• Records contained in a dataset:
(** * A shallow embedding of [scripts/validate_toy_dataset.py]

    The validator reads [corpus.jsonl], [queries.jsonl] and
    [qrels/<split>.tsv], prints counts and samples, cross-checks the
    relevance table against the two record tables and returns an exit code.

    Conventions of the model.
    - A Python [str] is a [string], one [ascii] per character; text with
      character codes above 255 is outside the model.
    - A Python [dict] is an association list in insertion order whose keys
      are pairwise distinct ([dict_ok]).
    - A Python [float] is a [spec_float] at precision 53 and maximal
      exponent 1024 (IEEE 754 binary64).
    - Exceptions are values of [exn]; code that may raise lives in the
      [result] monad, code that also prints in the [io] monad.
    - [print] writes its arguments and returns: the output streams accept
      every character of the model.
    - [json.loads], [csv.reader] and [repr] of floats and containers are
      library code: the development is parametric in them.  For
      [csv.reader] the automaton of the library is also embedded, as
      [Csv.reader]. *)

From Stdlib Require Import ZArith NArith List String Ascii Bool Arith Lia.
From Stdlib Require Import DecimalString SpecFloat.
Import ListNotations.

Local Open Scope string_scope.
Local Open Scope list_scope.
Local Open Scope nat_scope.

Set Warnings "-register-all".

(** ** Characters and strings *)

Module PyStr.

(** The characters Python's [str.isspace] accepts, below code 256. *)
Definition isspace (c : ascii) : bool :=
  let n := nat_of_ascii c in
  ((9 <=? n) && (n <=? 13)) || ((28 <=? n) && (n <=? 32))
  || (n =? 133) || (n =? 160).

Fixpoint lstrip (s : string) : string :=
  match s with
  | EmptyString => EmptyString
  | String c r => if isspace c then lstrip r else s
  end.

Fixpoint rstrip (s : string) : string :=
  match s with
  | EmptyString => EmptyString
  | String c r =>
      match rstrip r with
      | EmptyString => if isspace c then EmptyString else String c EmptyString
      | r' => String c r'
      end
  end.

• Task directions: A verbatim copy of all the records is to be produced.

• Output for this exercise:
(** * A shallow embedding of [scripts/validate_toy_dataset.py]

    The validator reads [corpus.jsonl], [queries.jsonl] and
    [qrels/<split>.tsv], prints counts and samples, cross-checks the
    relevance table against the two record tables and returns an exit code.

    Conventions of the model.
    - A Python [str] is a [string], one [ascii] per character; text with
      character codes above 255 is outside the model.
    - A Python [dict] is an association list in insertion order whose keys
      are pairwise distinct ([dict_ok]).
    - A Python [float] is a [spec_float] at precision 53 and maximal
      exponent 1024 (IEEE 754 binary64).
    - Exceptions are values of [exn]; code that may raise lives in the
      [result] monad, code that also prints in the [io] monad.
    - [print] writes its arguments and returns: the output streams accept
      every character of the model.
    - [json.loads], [csv.reader] and [repr] of floats and containers are
      library code: the development is parametric in them.  For
      [csv.reader] the automaton of the library is also embedded, as
      [Csv.reader]. *)

From Stdlib Require Import ZArith NArith List String Ascii Bool Arith Lia.
From Stdlib Require Import DecimalString SpecFloat.
Import ListNotations.

Local Open Scope string_scope.
Local Open Scope list_scope.
Local Open Scope nat_scope.

Set Warnings "-register-all".

(** ** Characters and strings *)

Module PyStr.

(** The characters Python's [str.isspace] accepts, below code 256. *)
Definition isspace (c : ascii) : bool :=
  let n := nat_of_ascii c in
  ((9 <=? n) && (n <=? 13)) || ((28 <=? n) && (n <=? 32))
  || (n =? 133) || (n =? 160).

Fixpoint lstrip (s : string) : string :=
  match s with
  | EmptyString => EmptyString
  | String c r => if isspace c then lstrip r else s
  end.

Fixpoint rstrip (s : string) : string :=
  match s with
  | EmptyString => EmptyString
  | String c r =>
      match rstrip r with
      | EmptyString => if isspace c then EmptyString else String c EmptyString
      | r' => String c r'
      end
  end.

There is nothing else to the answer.